## Data for analysis
(* ===== verification/ListenTheorems.v ===== *)
(** * Guarantees of the listeners

    Handshakes over a stream delivered in any pieces, which tunnels are
    opened and what may be sent on them, and the records they leave. *)

From Stdlib Require Import QArith.
From S2P Require Import Prelude Utf8 Net Matcher Summary Pipeline KernelAudit Dial Tunnel Proxy Http HttpTheorems Listen.
#[local] Close Scope Q_scope.

(** ** Streams *)

(** The bytes a socket delivers before its end or an error. *)
Fixpoint data (i : list Delivery) : bytes :=
  match i with
  | [] | Reset _ :: _ => []
  | Stall :: i => data i
  | Chunk b bs :: i => b :: bs ++ data i
  end.

Lemma data_chunk bs i : data (chunk bs i) = bs ++ data i.
Proof. by destruct bs. Qed.

Lemma read_bytes_0 acc i : read_bytes 0 acc i = (Ok acc, i).
Proof. by destruct i. Qed.

(** However the bytes are cut into pieces, [read_exact] takes the next [k]. *)
Lemma read_bytes_enough k acc i :
  k ≤ length (data i) →
  ∃ i', read_bytes k acc i = (Ok (acc ++ take k (data i)), i') ∧ data i' = drop k (data i).
Proof.
  revert k acc. induction i as [|[b bs| |e] i IH]; intros [|k] acc Hk;
    try (rewrite read_bytes_0; eexists; split; [by rewrite app_nil_r|done]); cbn [data length] in Hk; try lia.
  - change (b :: bs ++ data i) with ((b :: bs) ++ data i) in *.
    cbn [read_bytes Nat.eqb]. rewrite length_app in Hk. destruct (Nat.leb_spec (length (b :: bs)) (S k)) as [Hl|Hl].
    + destruct (IH (S k - length (b :: bs)) (acc ++ b :: bs)) as (i' & -> & Hd); [simpl in *; lia|].
      exists i'. rewrite Hd. cbn [data]. change (b :: bs ++ data i) with ((b :: bs) ++ data i).
      rewrite take_app_ge, drop_app_ge, <- app_assoc by lia. done.
    + cbn [data]. change (b :: bs ++ data i) with ((b :: bs) ++ data i).
      rewrite take_app_le, drop_app_le by lia. eexists. split; [done|]. apply data_chunk.
  - destruct (IH (S k) acc Hk) as (i' & ? & ?). by exists i'.
Qed.

Lemma read_bytes_short k acc i :
  length (data i) < k → ∃ e i', read_bytes k acc i = (Err e, i').
Proof.
  revert k acc. induction i as [|[b bs| |e] i IH]; intros [|k] acc Hk; try lia.
  - by eexists _, _.
  - cbn [data] in Hk. change (b :: bs ++ data i) with ((b :: bs) ++ data i) in Hk.
    rewrite length_app in Hk. cbn [read_bytes Nat.eqb]. rewrite (proj2 (Nat.leb_le _ _)) by lia. apply IH. lia.
  - by apply IH.
  - by eexists _, _.
Qed.

Section io.
Context {N W Stream : Type} `{NW : !Network N Stream} `{HY : !Hyper N Stream} `{LG : !Leg N Stream}.
Implicit Types (st : St (Conn N) W) (rt : Runtime W).

Abbreviation Io A := (Proc (Conn N) W (result A bytes)).

(** The listener's tasks are not dropped, only preempted by reloads. *)
Definition no_drop st : Prop := Forall (fun t => match t with DropFuture => False | _ => True end) (sched st).

Lemma ticks_no_drop (rt : Runtime W) w s :
  Forall (fun t => match t with DropFuture => False | _ => True end) s →
  ∃ rt' w' s', ticks rt w s = (true, rt', w', s') ∧ Forall (fun t => match t with DropFuture => False | _ => True end) s'.
Proof.
  revert rt w. induction s as [|[] s IH]; intros rt w H; simpl; [by eauto 6|..]; apply Forall_cons in H as [H1 H2];
    [by eauto 6|done|by apply IH..].
Qed.

Lemma wp_await_now {A} (op : Conn N → A * list Event * Conn N) Q st :
  no_drop st →
  (∀ st' a evs, no_drop st' → op (net st) = (a, evs, net st') → emitted st' = emitted st → Q (Done a) evs st') →
  wp (await op) Q st.
Proof.
  intros (rt & w & s & Ht & Hs)%(ticks_no_drop (shared st) (world st)) Hk. unfold wp, await. rewrite Ht.
  destruct (op (net st)) as [[a evs] n] eqn:E. by apply Hk.
Qed.

Lemma wp_io_bind {A B} (m : Io A) (k : A → Io B) Q st :
  wp m (fun ex evs st' => match ex with
                          | Done (Ok a) => wp (k a) (fun ex evs' => Q ex (evs ++ evs')) st'
                          | Done (Err e) => Q (Done (Err e)) evs st'
                          | Dropped => Q Dropped evs st'
                          end) st → wp (io_bind m k) Q st.
Proof.
  intros H. apply wp_bind. eapply wp_mono; [exact H|]. intros [[a|e]|] evs st' H'; [done| |done].
  apply wp_ret. by rewrite app_nil_r.
Qed.

Lemma wp_io_ret {A} (a : A) Q st : Q (Done (Ok a)) [] st → wp (W := W) (N := Conn N) (io_ret a) Q st.
Proof. done. Qed.

(** Reading what the stream holds. *)
Lemma wp_read_exact k Q st :
  no_drop st → k ≤ length (data (inp (net st))) →
  (∀ st', no_drop st' → data (inp (net st')) = drop k (data (inp (net st))) →
     wire (net st') = wire (net st) → write_results (net st') = write_results (net st) →
     Q (Done (Ok (take k (data (inp (net st)))))) [] st') →
  wp (read_exact k) Q st.
Proof.
  intros Hd Hk HQ. apply wp_await_now; [done|]. intros st' r evs Hd' Hop He.
  destruct (read_bytes_enough k [] _ Hk) as (i' & Hr & Hi). rewrite Hr in Hop. injection Hop as <- <- Hn.
  simpl. apply HQ; rewrite <- ?Hn; done.
Qed.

## Exercise prompt
Report all lines in the listing above that contain the word "eauto".

## Exercise solution
  revert rt w. induction s as [|[] s IH]; intros rt w H; simpl; [by eauto 6|..]; apply Forall_cons in H as [H1 H2];
    [by eauto 6|done|by apply IH..].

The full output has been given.